Recent progress in LLMs has spurred interest in their mathematical reasoning skills, especially with the GSM8K benchmark, which assesses grade-school-level math abilities. While LLMs have shown improved performance on GSM8K, doubts remain about whether their reasoning abilities have truly advanced, as current metrics may only partially capture their capabilities. Research suggests that LLMs rely on probabilistic pattern matching rather than genuine logical reasoning, leading to token bias and sensitivity to small input changes. Furthermore, GSM8K’s static nature and reliance on a single metric limit its effectiveness in evaluating LLMs’ reasoning abilities under varied conditions.
Logical reasoning is essential for intelligent systems, but its consistency in LLMs remains to be determined. While some research shows LLMs can handle tasks using probabilistic pattern-matching, they often need more formal reasoning, as changes in input tokens can significantly alter results. While effective in some cases, transformers need more expressiveness for complex tasks if supported by external memory, like scratchpads. Studies suggest that LLMs rely on matching data seen during training rather than relying on true logical understanding.Â
Researchers from Apple conducted a large-scale study to evaluate the reasoning capabilities of state-of-the-art LLMs using a new benchmark called GSM-Symbolic. This benchmark generates diverse mathematical questions through symbolic templates, allowing for more reliable and controllable evaluations. Their findings show that LLM performance declines significantly when numerical values or question complexity increases. Additionally, adding irrelevant but seemingly related information leads to a performance drop of up to 65%, indicating that LLMs rely on pattern matching rather than formal reasoning. The study highlights the need for improved evaluation methods and further research into LLM reasoning abilities.
The GSM8K dataset consists of over 8000 grade-school-level math questions and answers commonly used for evaluating LLMs. However, risks like data contamination and performance variance with minor question changes have arisen due to its popularity. To address this, GSM-Symbolic was developed, generating diverse problem instances using symbolic templates. This approach enables a more robust evaluation of LLMs, offering better control over question difficulty and testing the models’ capabilities across multiple variations. The benchmark evaluates over 20 open and closed models using 5000 samples from 100 templates, revealing insights into LLMs’ mathematical reasoning abilities and limitations.
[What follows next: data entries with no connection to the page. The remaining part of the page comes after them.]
(** [child_key] raises [IndexError] exactly when the key is shorter than a
    page; otherwise two keys get the same dict key exactly when they are in the
    same namespace and agree on their first page, so requests with different
    salts or extra keys never meet in the tree. *)
Theorem child_key_namespace_isolation k1 k2 p :
  wf_key k1 → wf_key k2 → 0 < p →
  (child_key k1 p = Raise IndexError ↔ klen k1 < p) ∧
  (p ≤ klen k1 → p ≤ klen k2 →
   child_key k1 p = child_key k2 p ↔
   knamespace k1 = knamespace k2 ∧
   take (Z.to_nat p) (kiter k1) = take (Z.to_nat p) (kiter k2)).
Proof.
  intros W1 W2 Hp. split.
  - destruct (decide (p ≤ klen k1)) as [Hle|Hlt].
    + rewrite (child_key_units p Hp k1 W1 Hle). split; [done|lia].
    + split; [lia|]. intros _. unfold child_key, child_key_at.
      rewrite (proj2 (Z.ltb_lt (klen k1) (0 + p))) by lia. by rewrite orb_true_r.
  - intros L1 L2. rewrite !kiter_units by done. by apply child_key_eq_iff.
Qed.

Lemma child_key_namespace_isolation_witness :
  child_key (RadixKey_init [1; 2] None false None (Some "a")) 2 ≠
  child_key (RadixKey_init [1; 2] None false None (Some "b")) 2.
Proof.
  intros E. apply (child_key_namespace_isolation (RadixKey_init [1; 2] None false None (Some "a"))
    (RadixKey_init [1; 2] None false None (Some "b")) 2) in E as [E _]; try done.
Defined.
Initial experiments reveal significant performance variability across models on GSM-Symbolic, a variant of the GSM8K dataset, with lower accuracy than reported on GSM8K. The study further explores how changing names versus altering values affects LLMs, showing that value changes significantly degrade performance. Question difficulty also impacts accuracy, with more complex questions leading to greater performance declines. The results suggest that models might rely on pattern matching rather than genuine reasoning, as additional clauses often reduce their performance.
The study examined the reasoning capabilities of LLMs and highlighted limitations in current GSM8K evaluations. A new benchmark, GSM-Symbolic, was introduced to assess LLMs’ mathematical reasoning with multiple question variations. Results revealed significant performance variability, especially when altering numerical values or adding irrelevant clauses. LLMs also needed help with increased question complexity, suggesting they rely more on pattern matching than true reasoning. GSM-NoOp further exposed LLMs’ inability to filter irrelevant information, resulting in large performance drops. Overall, this research emphasizes the need for further development to enhance LLMs’ logical reasoning abilities.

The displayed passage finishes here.